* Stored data
·····
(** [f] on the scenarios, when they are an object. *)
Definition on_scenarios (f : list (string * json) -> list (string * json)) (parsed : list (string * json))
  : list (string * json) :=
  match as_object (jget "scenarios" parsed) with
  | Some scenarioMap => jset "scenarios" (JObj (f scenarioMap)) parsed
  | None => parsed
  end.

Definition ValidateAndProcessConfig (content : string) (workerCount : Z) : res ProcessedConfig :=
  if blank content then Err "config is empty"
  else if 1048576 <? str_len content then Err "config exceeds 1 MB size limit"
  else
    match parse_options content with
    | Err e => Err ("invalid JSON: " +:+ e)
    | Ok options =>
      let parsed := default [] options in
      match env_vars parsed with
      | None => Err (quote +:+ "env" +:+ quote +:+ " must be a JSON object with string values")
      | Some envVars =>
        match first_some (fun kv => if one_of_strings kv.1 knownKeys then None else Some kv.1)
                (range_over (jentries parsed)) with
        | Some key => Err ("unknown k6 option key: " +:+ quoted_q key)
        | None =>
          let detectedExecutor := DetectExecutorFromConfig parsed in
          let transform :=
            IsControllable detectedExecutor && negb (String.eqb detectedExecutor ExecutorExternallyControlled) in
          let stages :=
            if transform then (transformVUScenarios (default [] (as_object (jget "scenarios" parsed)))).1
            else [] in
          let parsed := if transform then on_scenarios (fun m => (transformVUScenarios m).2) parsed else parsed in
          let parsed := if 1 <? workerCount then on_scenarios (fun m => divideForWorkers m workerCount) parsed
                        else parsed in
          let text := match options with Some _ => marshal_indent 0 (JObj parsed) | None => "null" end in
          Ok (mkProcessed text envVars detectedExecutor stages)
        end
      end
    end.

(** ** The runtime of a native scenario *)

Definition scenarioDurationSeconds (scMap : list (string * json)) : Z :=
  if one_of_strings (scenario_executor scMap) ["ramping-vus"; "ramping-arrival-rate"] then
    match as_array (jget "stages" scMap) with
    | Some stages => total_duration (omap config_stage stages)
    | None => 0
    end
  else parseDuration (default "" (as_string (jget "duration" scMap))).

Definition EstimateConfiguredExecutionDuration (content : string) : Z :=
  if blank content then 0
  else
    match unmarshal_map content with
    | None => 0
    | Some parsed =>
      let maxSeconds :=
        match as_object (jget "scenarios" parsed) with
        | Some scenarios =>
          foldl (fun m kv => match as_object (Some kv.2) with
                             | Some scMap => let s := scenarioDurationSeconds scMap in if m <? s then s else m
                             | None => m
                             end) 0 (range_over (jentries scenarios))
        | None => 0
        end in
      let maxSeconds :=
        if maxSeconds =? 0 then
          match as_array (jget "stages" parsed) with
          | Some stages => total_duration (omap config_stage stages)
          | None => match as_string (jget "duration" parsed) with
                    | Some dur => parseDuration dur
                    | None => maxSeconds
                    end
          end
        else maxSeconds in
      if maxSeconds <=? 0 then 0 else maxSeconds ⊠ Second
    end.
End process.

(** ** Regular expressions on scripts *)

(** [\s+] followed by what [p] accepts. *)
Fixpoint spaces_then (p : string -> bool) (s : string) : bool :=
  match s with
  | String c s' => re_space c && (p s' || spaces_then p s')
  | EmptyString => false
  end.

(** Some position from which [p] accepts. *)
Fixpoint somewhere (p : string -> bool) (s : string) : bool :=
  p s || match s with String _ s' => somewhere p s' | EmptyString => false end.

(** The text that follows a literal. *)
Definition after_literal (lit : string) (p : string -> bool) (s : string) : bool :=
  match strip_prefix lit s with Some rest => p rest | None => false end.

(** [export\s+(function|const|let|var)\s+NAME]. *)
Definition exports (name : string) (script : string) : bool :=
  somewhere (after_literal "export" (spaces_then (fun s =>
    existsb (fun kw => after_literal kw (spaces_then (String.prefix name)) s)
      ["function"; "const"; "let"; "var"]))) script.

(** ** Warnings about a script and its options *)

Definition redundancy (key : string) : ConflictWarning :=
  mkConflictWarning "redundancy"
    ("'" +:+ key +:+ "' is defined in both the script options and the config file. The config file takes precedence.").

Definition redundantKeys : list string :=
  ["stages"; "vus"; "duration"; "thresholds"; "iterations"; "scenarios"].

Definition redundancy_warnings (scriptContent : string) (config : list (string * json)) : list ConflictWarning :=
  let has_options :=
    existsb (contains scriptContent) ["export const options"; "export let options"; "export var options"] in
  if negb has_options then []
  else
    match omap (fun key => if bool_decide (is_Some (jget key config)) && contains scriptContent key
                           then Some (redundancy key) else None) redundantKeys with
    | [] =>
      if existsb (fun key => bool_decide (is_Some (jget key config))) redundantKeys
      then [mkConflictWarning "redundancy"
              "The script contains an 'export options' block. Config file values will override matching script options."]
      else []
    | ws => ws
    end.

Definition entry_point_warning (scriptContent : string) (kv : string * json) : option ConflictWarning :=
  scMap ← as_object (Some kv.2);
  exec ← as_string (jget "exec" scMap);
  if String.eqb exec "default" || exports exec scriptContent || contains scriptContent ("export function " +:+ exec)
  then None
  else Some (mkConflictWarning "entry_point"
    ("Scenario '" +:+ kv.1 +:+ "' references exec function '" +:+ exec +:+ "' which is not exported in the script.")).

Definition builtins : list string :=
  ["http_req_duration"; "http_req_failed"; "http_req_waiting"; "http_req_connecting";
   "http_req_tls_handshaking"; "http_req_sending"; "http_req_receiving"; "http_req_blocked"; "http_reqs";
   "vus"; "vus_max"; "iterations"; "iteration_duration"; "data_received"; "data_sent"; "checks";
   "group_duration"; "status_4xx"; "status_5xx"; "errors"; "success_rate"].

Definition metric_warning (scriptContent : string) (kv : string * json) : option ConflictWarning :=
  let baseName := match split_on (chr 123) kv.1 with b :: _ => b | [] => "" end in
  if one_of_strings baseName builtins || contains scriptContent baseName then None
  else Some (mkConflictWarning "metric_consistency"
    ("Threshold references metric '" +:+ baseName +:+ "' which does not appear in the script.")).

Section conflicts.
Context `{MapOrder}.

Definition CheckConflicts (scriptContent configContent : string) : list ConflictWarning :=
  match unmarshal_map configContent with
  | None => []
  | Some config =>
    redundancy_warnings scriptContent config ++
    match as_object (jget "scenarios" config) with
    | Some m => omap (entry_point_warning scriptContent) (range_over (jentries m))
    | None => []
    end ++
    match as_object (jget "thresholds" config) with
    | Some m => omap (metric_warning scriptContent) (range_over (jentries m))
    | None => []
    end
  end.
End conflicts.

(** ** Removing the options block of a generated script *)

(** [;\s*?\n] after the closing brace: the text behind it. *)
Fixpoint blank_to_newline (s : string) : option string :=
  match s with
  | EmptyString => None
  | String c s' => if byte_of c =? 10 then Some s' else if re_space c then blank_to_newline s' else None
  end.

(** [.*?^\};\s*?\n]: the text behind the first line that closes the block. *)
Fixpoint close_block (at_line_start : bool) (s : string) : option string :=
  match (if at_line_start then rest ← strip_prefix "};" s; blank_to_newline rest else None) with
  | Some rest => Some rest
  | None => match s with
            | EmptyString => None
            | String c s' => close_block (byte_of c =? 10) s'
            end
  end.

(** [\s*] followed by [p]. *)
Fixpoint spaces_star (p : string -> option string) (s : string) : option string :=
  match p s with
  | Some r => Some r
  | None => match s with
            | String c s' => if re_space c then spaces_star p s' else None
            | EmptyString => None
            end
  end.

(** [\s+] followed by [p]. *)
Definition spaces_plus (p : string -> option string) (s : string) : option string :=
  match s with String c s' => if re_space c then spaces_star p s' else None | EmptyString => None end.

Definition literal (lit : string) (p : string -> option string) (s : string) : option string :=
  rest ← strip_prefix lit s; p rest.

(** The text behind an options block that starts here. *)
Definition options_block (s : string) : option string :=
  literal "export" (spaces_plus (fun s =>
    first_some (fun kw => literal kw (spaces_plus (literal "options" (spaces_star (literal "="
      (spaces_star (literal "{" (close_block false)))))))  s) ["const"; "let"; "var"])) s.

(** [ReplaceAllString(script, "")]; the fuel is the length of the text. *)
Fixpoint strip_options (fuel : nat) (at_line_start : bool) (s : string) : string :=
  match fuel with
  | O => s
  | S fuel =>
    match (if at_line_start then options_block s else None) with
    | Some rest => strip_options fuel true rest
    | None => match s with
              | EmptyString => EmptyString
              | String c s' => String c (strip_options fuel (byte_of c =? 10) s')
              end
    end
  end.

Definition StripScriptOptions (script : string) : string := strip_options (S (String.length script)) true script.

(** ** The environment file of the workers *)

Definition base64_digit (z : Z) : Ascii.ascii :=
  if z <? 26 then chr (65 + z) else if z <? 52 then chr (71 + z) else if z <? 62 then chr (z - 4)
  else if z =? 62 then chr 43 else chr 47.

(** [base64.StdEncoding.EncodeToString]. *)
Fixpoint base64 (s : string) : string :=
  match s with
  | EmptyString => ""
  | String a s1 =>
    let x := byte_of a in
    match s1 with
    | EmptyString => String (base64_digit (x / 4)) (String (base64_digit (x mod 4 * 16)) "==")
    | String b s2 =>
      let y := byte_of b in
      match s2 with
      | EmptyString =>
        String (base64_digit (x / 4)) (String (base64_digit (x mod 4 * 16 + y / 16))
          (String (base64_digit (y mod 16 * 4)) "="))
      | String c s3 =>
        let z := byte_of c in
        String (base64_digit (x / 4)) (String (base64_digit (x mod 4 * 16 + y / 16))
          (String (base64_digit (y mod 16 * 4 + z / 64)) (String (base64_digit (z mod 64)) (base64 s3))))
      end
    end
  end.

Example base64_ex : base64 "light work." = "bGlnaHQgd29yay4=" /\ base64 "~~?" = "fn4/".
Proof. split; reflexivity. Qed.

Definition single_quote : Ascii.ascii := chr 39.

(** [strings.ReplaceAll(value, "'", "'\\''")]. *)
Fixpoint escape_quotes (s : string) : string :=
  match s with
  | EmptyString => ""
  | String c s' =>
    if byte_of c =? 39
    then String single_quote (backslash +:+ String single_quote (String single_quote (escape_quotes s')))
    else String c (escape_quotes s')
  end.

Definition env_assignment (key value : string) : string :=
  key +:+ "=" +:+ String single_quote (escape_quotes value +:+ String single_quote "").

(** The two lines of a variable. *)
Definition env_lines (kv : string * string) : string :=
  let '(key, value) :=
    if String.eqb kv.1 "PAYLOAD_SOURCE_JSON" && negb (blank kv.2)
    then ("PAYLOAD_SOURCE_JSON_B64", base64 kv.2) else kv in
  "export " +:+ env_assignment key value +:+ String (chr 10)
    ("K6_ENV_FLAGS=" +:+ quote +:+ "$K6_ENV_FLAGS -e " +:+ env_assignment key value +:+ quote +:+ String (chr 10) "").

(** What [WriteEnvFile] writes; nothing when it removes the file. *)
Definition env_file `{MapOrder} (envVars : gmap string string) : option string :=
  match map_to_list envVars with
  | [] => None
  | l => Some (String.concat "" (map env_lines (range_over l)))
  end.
·····
* HOW TO COMPLETE THIS TASK
Bring together all lines in the records where the word "mkConflictWarning" is found.

* SOLUTION TO THE PROBLEM
  mkConflictWarning "redundancy"
      then [mkConflictWarning "redundancy"
  else Some (mkConflictWarning "entry_point"
  else Some (mkConflictWarning "metric_consistency"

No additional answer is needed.